In the cut and thrust of debate, David Cameron won easily against the Chancellor in the Budget battle.
It may be that the government’s plan for oaths of allegiance for 18-year-olds in schools won’t work, but I am suspicious of the argument that it is ‘unBritish’ to make a song and dance about Britishness. In fact, a song and dance could be literally, and exactly, what are needed. Being essentially a political rather than an ethnic idea, Britishness is an artificial creation (and I mean that as a compliment). It was the careful work of leaders, thinkers, writers and artists for about 200 years. The concept helped forge a nation out of several once-warring components. It was so successful that it was taken for granted and then, partly out of left-wing ideology and partly by mistake, began to decline. Now that indigenous pupils know almost nothing about our history and our hundreds of thousands of immigrants have a very weak idea of the country of which they are becoming a part, it is complacent to say that special ceremonies are vulgar and unnecessary. We do desperately need to invent rites which help us understand who we are. It is a secular form of confirmation.

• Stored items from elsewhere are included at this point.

(** A command when the database is there. *)
Definition recv_cmd_db (buf : list Z) (buflen : Z) (client : sockaddr_in) : stM MS Z :=
  let! mem := draw mrp_malloc in
  upd_mdb (fun d => set_clients (snd (mrp_client_add mem (clients d) (Some client))) d) ;!
  if buflen <? 3 then st_ret (-1)
  else if negb (bool_decide (head buf = Some 86)) then st_ret (-1)
  else if decide (take 3 buf = bytes_of_string "V??") then mvrp_dumptable client ;! st_ret 0
  else if decide (take 3 buf = bytes_of_string "V--") then vid_command buf buflen client MRP_EVENT_LV
  else if decide (take 3 buf = bytes_of_string "V++") then vid_command buf buflen client MRP_EVENT_NEW
  else if decide (take 3 buf = bytes_of_string "V+?") then vid_command buf buflen client MRP_EVENT_JOIN
  else respond client ("ERC MVRP " +:+ string_of_bytes (c_string buf)).

(** ** The global [MVRP_db]: NULL while the protocol is disabled

    [inl i] is a NULL pointer (and the outside world), [inr s] an initialised database. *)
Definition MvrpGlobal : Type := Io + MS.

Definition with_db {X A} (null : stM Io A) (m : stM (MrpState X) A) : stM (Io + MrpState X) A :=
  fun g =>
    match g with
    | inl i => match null i with Done (a, i') => Done (a, inl i') | Fault w => Fault w end
    | inr s => match m s with Done (a, s') => Done (a, inr s') | Fault w => Fault w end
    end.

The trouble with the government’s obsession with ‘access’ to all public collections and cultural events is that it seems to trump concern for the collections/events themselves. Surely there are many works of art, objects of scholarly interest and even forms of public performance which will not attract widespread public interest but are still of great importance. Their curators and directors owe a duty to them and to posterity as well as to today’s crowds. But if access is the only criterion, let the government apply it to itself. One of the best collections of English portraits, for example, is to be found at Chevening, an official residence, usually of the Foreign Secretary. It includes Gainsborough’s portrait of Lord Chesterfield, Batoni’s portrait of Louisa Grenville (currently in the show at the National Gallery), and a group of Ramsays. At present, the Chevening collection is not open to the public, and I gather that the government pleads the impossibility of opening, because of security. But Buckingham Palace manages: it is hard to see why the Foreign Secretary needs more protection than the Queen.